Recientemente, el ministro de Transportes y Comunicaciones (MTC), Carlos Paredes, informó que la empresa Telefónica Móviles ha aceptado las condiciones del contrato que le ofreció el Estado Peruano para la renovación de su concesión de telefonía móvil. De acuerdo con la nota de prensa del MTC, la empresa española ha dado su consentimiento, entre otras cosas, a brindar una “tarifa social de telefonía móvil” que se aplicará a un máximo de un millón de personas beneficiarias de diversos programas sociales, además de a servidores públicos; a ampliar la cobertura para que, por ejemplo, “el 100% de centros poblados de más de 400 habitantes” tengan acceso a telefonía móvil; y a brindar acceso de Internet satelital y fijo a entidades públicas de distritos pobres y capitales provinciales. En total, según precisa el MTC, las inversiones que TM se ha comprometido a realizar por estos conceptos sociales suman más de S/.3.000 millones. De esta forma, añade, el gobierno actual ha obtenido a cambio de renovarle el contrato a la transnacional española “más del triple” (según sus cálculos) de lo que estaba consiguiendo el gobierno anterior (como se recordará, este último tenía lista la renovación de la concesión hacia el final de su mandato: no la firmó a pedido del presidente entrante, pero sí llegó a anunciar que había obtenido de la compañía el compromiso de invertir en este tipo de conceptos US$650 millones).

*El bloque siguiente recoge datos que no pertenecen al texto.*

(** ** tErosion::DetachErode( double dtg, tStreamNet *strmNet, double time ) *)

(** Zero out sed influx of all sizes *)
Definition DetachErode_zero (strmNet : tStreamNet) (act : list nat)
  (ns : list tLNode) : result (list tLNode) :=
  let insedloadtotal := getInSedLoad strmNet in
  let insed := getInSedLoadm strmNet in
  forM act
    (fun i ns =>
       ns <- onNode ns i (setQs 0.0) ;;
       cn <- getNode ns i ;;
       if negb (isInlet strmNet i) then
         ns <- onNode ns i (setQsin 0.0) ;;
         forM (seq 0 (numg cn))
           (fun j ns =>
              ns <- withNode ns i (setQsin_i j 0.0) ;;
              withNode ns i (setQs_i j 0.0))
           ns
       else
         ns <- onNode ns i (setQsin insedloadtotal) ;;
         forM (seq 0 (numg cn))
           (fun j ns =>
              ns <- withNode ns i (setQs_i j 0.0) ;;
              v <- subscript insed j "insed" ;;
              withNode ns i (setQsin_i j v))
           ns)
    ns.

(** [while((cn->getChanDepth()-depck)>0.0001)]: the transport capacity as a
    depth-weighted sum over the layers within the channel depth.  Yields the
    layer index, [depck], [qs] and the node. *)
Fixpoint capacity_loop (lfuel : nat) (c : tConsts) (s : tSedTrans)
  (cn : tLNode) (i : nat) (depck qs : R) : result (nat * R * R * tLNode) :=
  if (chandepth cn - depck) >? 0.0001 then
    match lfuel with
    | O => OutOfFuel
    | Datatypes.S lfuel' =>
        ld <- getLayerDepth cn i ;;
        '(cap, cn) <-
          (if (depck + ld) <=? chandepth cn then
             TransCapacity_w c s cn i (ld / chandepth cn)
           else
             TransCapacity_w c s cn i (1 - (depck / chandepth cn))) ;;
        ld <- getLayerDepth cn i ;;
        capacity_loop lfuel' c s cn (S i) (depck + ld) (qs + cap)
    end
  else Ok (i, depck, qs, cn).

(** Estimate erosion rates: the body of the loop for one node.  ([i-1] is
    read at [i >= 1]; on a negative channel depth the loop is not entered
    and the source passes the index -1: that corner is outside the model.) *)
Definition DetachErode_rate_node (lfuel : nat) (c : tConsts) (er : tErosion)
  (i : nat) (ns : list tLNode) : result (list tLNode) :=
  cn <- getNode ns i ;;
  _ <- assert (chandepth cn <? 1000) "cn->getChanDepth()<1000" ;;
  '(k, depck, qs, cn) <- capacity_loop lfuel c (sedTrans er) cn 0 0 0 ;;
  '(d, cn) <-
    (if depck >? chandepth cn then
       tBedErodePwrLaw.DetachCapacity_lyr (bedErode er) cn (k - 1)
     else tBedErodePwrLaw.DetachCapacity_lyr (bedErode er) cn k) ;;
  let drdt := - d in
  let cn := setDrDt drdt cn in
  let cn := setDzDt drdt cn in
  let excap := (qs - qsin cn) / varea cn in
  (* Limit erosion to capacity of flow or deposition *)
  let cn := if - drdt >? excap then setDzDt (- excap) cn else cn in
  let ns := upd ns i cn in
  onNode ns (downstrm cn) (addQsin (qsin cn - dzdt cn * varea cn)).

Definition DetachErode_rates (lfuel : nat) (c : tConsts) (er : tErosion)
  (act : list nat) (ns : list tLNode) : result (list tLNode) :=
  forM act (DetachErode_rate_node lfuel c er) ns.

(** Find local time-step based on dzdt (the loop also resets the influx of
    each size).  Yields [dtmax] before it is multiplied by [frac]. *)
Definition DetachErode_dtmax (strmNet : tStreamNet) (act : list nat)
  (dtg : R) (ns : list tLNode) : result (R * list tLNode) :=
  let frac := 0.3 in
  let insed := getInSedLoadm strmNet in
  forM act
    (fun i '(dtmax, ns) =>
       cn <- getNode ns i ;;
       ns <-
         (if negb (isInlet strmNet i) then
            forM (seq 0 (numg cn))
              (fun j ns => withNode ns i (setQsin_i j 0.0)) ns
          else
            forM (seq 0 (numg cn))
              (fun j ns =>
                 v <- subscript insed j "insed" ;;
                 withNode ns i (setQsin_i j v))
              ns) ;;
       cn <- getNode ns i ;;
       dn <- getNode ns (downstrm cn) ;;
       let ratediff := dzdt dn - dzdt cn in
       if (ratediff >? 0) && (slope cn >? 1e-7) then
         let dt := (z cn - z dn) / ratediff in
         let dtmax := if dt <? dtmax then dt else dtmax in
         let dtmax := if dt <? 0.0001 then 0.0001 else dtmax in
         Ok (dtmax, ns)
       else Ok (dtmax, ns))
    (dtg / frac, ns).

Más allá de la idoneidad que pueda tener o no el resultado obtenido por el Gobierno, hay dos objeciones importantes que hacerle al proceso en que este fue obtenido.

La primera tiene que ver con lo poco que se sabe de él. Es decir, con la transparencia; o, mejor dicho, con su ausencia. Qué se negoció, qué se priorizo, por qué se priorizo, cómo se negoció: todas ellas incógnitas abrigadas por el manto de privacidad que en nuestro país cubre a un asunto tan público como el de la renovación de una concesión.

La segunda proviene de los casi totales márgenes para la discrecionalidad, y, por tanto, para la arbitrariedad que tiene el Estado en este tema. Como se ha podido ver, no hay ningún tipo de reglas predeterminadas y claras para lo que el Estado está facultado a exigir en estas negociaciones. Pueden ser US$650 millones en conceptos sociales o pueden ser S/.3.000 millones por la misma renovación. Tampoco hay normas claras para el tiempo que pueda tomarse en decidir si la dará o no. Puede haber llegado ya a una decisión y a un acuerdo con la empresa interesada y, sin embargo, volver luego a base cero para demorarse un año y medio más (como se demoró el gobierno de Humala) en llegar a una nueva decisión en flamantes y diferentes términos.

Demás está decir cómo el tema de la falta de transparencia solo agrava el de los márgenes para la arbitrariedad, y cómo ambos problemas conspiran para posibilitar el uso político de lo que deberían ser procesos eminentemente técnicos, con el consiguiente perjuicio para la inversión, para el público en general y, también, paradójicamente, para la buena imagen de las empresas y los gobiernos honestos.

El tema de la inversión es clarísimo. Toda la idea de dar a sus titulares la posibilidad de renovar sus concesiones cuando estas se vencen es evitar que ellos dejen de hacer inversiones de largo plazo en los últimos años de su concesión al saber que los frutos serán cosechados por otros. Pues bien, esta idea queda totalmente boicoteada si el concesionario entra al proceso de renovación como al reino de lo impredecible. Por otro lado, un país que otorga –o no– sus renovaciones de esta forma tampoco ha de resultar muy atractivo para que muchas empresas quieran competir por sus concesiones en primer lugar.

El daño al público también es claro. Como consumidor, a este le interesa que las empresas tengan todos los incentivos posibles para invertir en expandir sus redes, mejorar su calidad y bajar sus costos. Y como ciudadano le interesa saber cómo dispone el Estado de los recursos públicos que otorga en concesión.

Finalmente, están las empresas y los gobiernos honestos. A ellos la oscuridad también les viene mal, porque trae la sospecha. Y cuidado que la sospecha no siempre tiene que ser de corrupción monda y lironda: puede relacionarse, por ejemplo, con el simple engaño populista. Verbigracia, en muchos sectores se está dudando de que el supuesto regalo del “Internet gratis” sea verdaderamente gratuito para el país, y no un costo más que se trasladará al resto de los consumidores.

En resumen, es por el bien general que hay que reformar el marco legal bajo el que nuestro Estado decide la renovación de las concesiones que otorga. Hay que reformarlo, para darle predictibilidad y para que se tenga que cumplir bajo la luz, donde todo está más claro.